In the coronavirus spread scenario, artificial intelligence cannot correctly predict the scale of the pandemic and provide recommendations, using only the data on past epidemics, the expert says
Specifics of the artificial intelligence technologies based on big data and machine learning, which are widespread today, are ill-fitted to predict the coronavirus spread and to develop optimal management decisions; the scientists need to look for other methods, says Maksim Fyodorov, head of the Skoltech’s science and engineering big data computation center.
The machine learning-based AIs must collect and analyze a large amount of data first. Even then, their algorithms are only suited for solving "template" tasks with a minimum of unknown variables. In the coronavirus spread scenario, artificial intelligence cannot correctly predict the scale of the pandemic and provide recommendations, using only the data on past epidemics, the scientist says, adding that the ongoing situation is far from being a "template."
"The entire perceived ongoing artificial intelligence revolution is merely a breakthrough in one narrow technology: the machine learning-based AIs. These solutions work well with [multiple similar] tasks, such as recognition of faces that have specific number of eyes and ears, for example. The coronavirus is a task of a different nature, which involves unique events and a lot of new variables, so an AI, based on historic data, works poorly here because it needs a lot of data of similar kind for learning. This pandemic story has shown that we must look for other technologies and approaches," Fyodorov said.
The expert believes that methods of mathematical modelling could prove relatively effective in making management decision. In these methods, the scientists "play" different event scenarios, calculating the results on supercomputers in detail.
"These methods were popular at the time, and we should return to this scenario approach, but using a new algorithmic and computational base. [We should] play scenarios, including the most implausible ones. Having this library of scenarios, the scientists will be able to access it promptly in unforeseen situations. And then, one must turn on the human mind," he said, adding that the science evolves like a spiral.
The machine learning-based AI, in its modern shape, will be able to "learn" from the coronavirus spread data and be useful to humanity only if the ongoing pandemic repeats itself in the future, Fyodorov says. He also believes that there is hope that another epidemic could be avoided.
In late December 2019, Chinese officials notified the World Health Organization (WHO) about the outbreak of a previously unknown pneumonia in the city of Wuhan, in central China. Since then, cases of the novel coronavirus - named COVID-19 by the WHO - have been reported in every corner of the globe, including Russia.
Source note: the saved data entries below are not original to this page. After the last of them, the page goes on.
(** inside the span [a, a + window] a window that started in it never ends *)
Lemma one_window times st c t :
  Forall (fun x => a <= x <= a + window) times -> t !! app = Some (st, c) -> a <= st -> 0 <= c ->
  let_through window limit app times t <= Z.max 0 (limit - c).
Proof.
  intros Ht. revert st c t. induction Ht as [|now times Hnow _ IH]; intros st c t Hl Hst Hc; [cbn; lia|].
  cbn [let_through]. rewrite check_rate_eq. cbv zeta. rewrite Hl. cbn [default from_option id fst snd].
  rewrite (decide_False (P := window < _)) by (unfold sat_sub; lia).
  cbn [fst snd]. destruct (decide (limit <= c)) as [Hf|Hf].
  - specialize (IH st c (<[app:=(st, c)]> t)). rewrite lookup_insert_eq in IH.
    specialize (IH eq_refl Hst Hc). lia.
  - specialize (IH st (c + 1) (<[app:=(st, c + 1)]> t)). rewrite lookup_insert_eq in IH.
    specialize (IH eq_refl Hst ltac:(lia)). rewrite wadd_small by (unfold in_u; lia). lia.
Qed.

Lemma two_windows times t :
  Forall (fun x => a <= x <= a + window) times -> (forall st c, t !! app = Some (st, c) -> 0 <= c) ->
  let_through window limit app times t <= 2 * limit.
Proof.
  intros Ht. enough (forall st c, t !! app = Some (st, c) -> 0 <= c ->
    let_through window limit app times t <= Z.max 0 (limit - c) + limit) as H.
  { intros Hc. destruct (t !! app) as [[st c]|] eqn:E.
    - specialize (H st c eq_refl (Hc st c eq_refl)). specialize (Hc st c eq_refl). lia.
    - destruct Ht as [|now times Hnow Ht]; [cbn; lia|]. cbn [let_through]. rewrite check_rate_eq. cbv zeta. rewrite E.
      cbn [default from_option id fst snd]. rewrite (decide_False (P := window < _)) by (unfold sat_sub; lia).
      cbn [fst snd]. rewrite !decide_False by lia.
      pose proof (one_window times now 1 (<[app:=(now, wadd 32 0 1)]> t) Ht) as Hw. rewrite lookup_insert_eq in Hw.
      specialize (Hw eq_refl ltac:(lia) ltac:(lia)). lia. }
  revert t. induction Ht as [|now times Hnow Ht IH]; intros t st c Hl Hc; [cbn; lia|].
  cbn [let_through]. rewrite check_rate_eq. cbv zeta. rewrite Hl. cbn [default from_option id fst snd].
  destruct (decide (window < now -sat st)) as [Hr|Hr]; cbn [fst snd].
  - rewrite !decide_False by lia.
    pose proof (one_window times now 1 (<[app:=(now, wadd 32 0 1)]> t) Ht) as Hw. rewrite lookup_insert_eq in Hw.
    specialize (Hw eq_refl ltac:(lia) ltac:(lia)). lia.
  - destruct (decide (limit <= c)) as [Hf|Hf].
    + specialize (IH (<[app:=(st, c)]> t) st c). rewrite lookup_insert_eq in IH. specialize (IH eq_refl Hc). lia.
    + specialize (IH (<[app:=(st, wadd 32 c 1)]> t) st (c + 1)). rewrite lookup_insert_eq in IH.
      rewrite wadd_small in IH |- * by (unfold in_u; lia). specialize (IH eq_refl ltac:(lia)). lia.
Qed.
End rate.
On March 11, 2020, the WHO declared the coronavirus outbreak a pandemic. According to the latest statistics, over 2,484,000 people have been infected worldwide and more than 170,000 deaths have been reported. In addition, so far, over 652,000 individuals have recovered from the illness across the globe.
To date, a total of 52,763 coronavirus cases have been confirmed in Russia, with 3,873 patients having recovered from the virus. Russia’s latest data indicates 456 fatalities nationwide. Earlier, the Russian government set up an Internet hotline to keep the public updated on the coronavirus situation.